The award celebrates the best fan moments or gestures of October 2020 to August 2021, regardless of championship, gender or nationality. The shortlist was compiled by a panel of FIFA experts, and every registered FIFA.com user was allowed to participate in the final vote until 14 January 2022.

The three nominees were announced on 22 November 2021. Denmark and Finland fans won the award with over 100,000 registered votes.

| Rank | Fan(s) | Match | Competition | Date | Votes |
|---|---|---|---|---|---|
| 1 | Denmark and Finland fans | Denmark – Finland | UEFA Euro 2020 | 12 June 2021 | 107,565 |
| 2 | Imogen Papworth-Heidel | N/A | N/A | Various | 77,887 |
| 3 | German football fans | N/A | N/A | Various | 70,229 |

===FIFA Fair Play Award===

| Winner | Team | Reason |
|---|---|---|
| Denmark national team/Danish medical team and staff | Denmark | Gave Christian Eriksen CPR, shielded him from cameras and comforted his family following his collapse during a Euro 2020 match |

===The Best FIFA Special Award===
An additional award was given out to Portugal's Cristiano Ronaldo and Canada's Christine Sinclair, to recognize them becoming the all-time leading international goalscorers in men and women's senior football, respectively.

| Winner | Team | Reason |
|---|---|---|
| Cristiano Ronaldo | Portugal | Broke the record of most international goals scored by a male footballer |
| Christine Sinclair | Canada | Broke the record of most international goals scored by a female footballer |

===FIFA FIFPRO Men's World 11===

The 23–player men's shortlist was announced on 14 December 2021.
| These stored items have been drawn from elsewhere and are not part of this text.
(** C21. Overrides win: after [OverrideGate], the gate evaluates to the
    overriding value whatever the store holds, also where another gate
    depends on it; other gates' overrides are unchanged. The same holds for
    configs and layers. *)
Theorem overrides_win (s : S) ov now user name (b : bool) (v : option GoMap) evalF depth :
  (∃ r, evalGate s (OverrideGate name b ov) now evalF name depth = Ret r ∧
     Pass r = b ∧ Id r = "override" ∧ FetchFromServer r = false ∧
     (det_reason <$> EvaluationDetails r) = Some reasonLocalOverride) ∧
  (∀ other, other ≠ name →
     getGateOverride (OverrideGate name b ov) other = getGateOverride ov other) ∧
  (∃ r, getConfig s (OverrideConfig name v ov) now user name = Ret r ∧
     Pass r = true ∧ ConfigValue r = NewConfig name v "override") ∧
  (∃ r, getLayer s (OverrideLayer name v ov) now user name = Ret r ∧
     Pass r = true ∧ ConfigValue r = NewConfig name v "override").
Proof.
  unfold evalGate, getConfig, getLayer, evalConfig, evalLayer, evalNamedConfig,
    getGateOverride, getConfigOverride, getLayerOverride. simpl.
  rewrite !lookup_insert_eq. split; [by eexists|split; [|split; by eexists]].
  intros other Hne. by rewrite lookup_insert_ne.
Qed.
End claims.

(** ** Witnesses *)
Section witnesses.
#[local] Existing Instance example_runtime.
Abbreviation st := example_store.
Abbreviation ov0 := no_overrides.
Abbreviation tnow := example_now.

Lemma fetch_never_passes_witness :
  ∃ r, checkGate st ov0 tnow alice "strange" = Ret r ∧ FetchFromServer r = true ∧ Pass r = false.
Proof.
  eexists. split; [vm_compute; reflexivity|split; [reflexivity|]].
  eapply (fetch_never_passes st ov0 tnow alice EGate eval_fuel "strange");
    [vm_compute; reflexivity|reflexivity].
Defined.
The players chosen were Gianluigi Donnarumma as goalkeeper, David Alaba, Leonardo Bonucci and Rúben Dias as defenders, Kevin De Bruyne, Jorginho and N'Golo Kanté as midfielders, and Erling Haaland, Robert Lewandowski, Lionel Messi and Cristiano Ronaldo as forwards.

| Player | Club(s) |
Goalkeeper
| ITA Gianluigi Donnarumma | Milan; Paris Saint-Germain; |
Defenders
| AUT David Alaba | Bayern Munich; Real Madrid; |
| ITA Leonardo Bonucci | Juventus |
| POR Rúben Dias | Manchester City |
Midfielders
| BEL Kevin De Bruyne | Manchester City |
| ITA Jorginho | Chelsea |
| FRA N'Golo Kanté | Chelsea |
Forwards
| NOR Erling Haaland | Borussia Dortmund |
| POL Robert Lewandowski | Bayern Munich |
| ARG Lionel Messi | Barcelona; Paris Saint-Germain; |
| POR Cristiano Ronaldo | Juventus; Manchester United; |

- Other nominees

| Player | Club(s) |
Goalkeepers
| BRA Alisson | Liverpool |
| SEN Édouard Mendy | Chelsea |
Defenders
| ESP Jordi Alba | Barcelona |
| ENG Trent Alexander-Arnold | Liverpool |
| BRA Dani Alves | São Paulo; Barcelona; |
Midfielders
| ESP Sergio Busquets | Barcelona |
| POR Bruno Fernandes | Manchester United |
| NED Frenkie de Jong | Barcelona |
Forwards
| FRA Karim Benzema | Real Madrid |
| BEL Romelu Lukaku | Inter Milan; Chelsea; |
| FRA Kylian Mbappé | Paris Saint-Germain |
| BRA Neymar | Paris Saint-Germain |

===FIFA FIFPRO Women's World 11===

The 23–player women's shortlist was announced on 14 December 2021.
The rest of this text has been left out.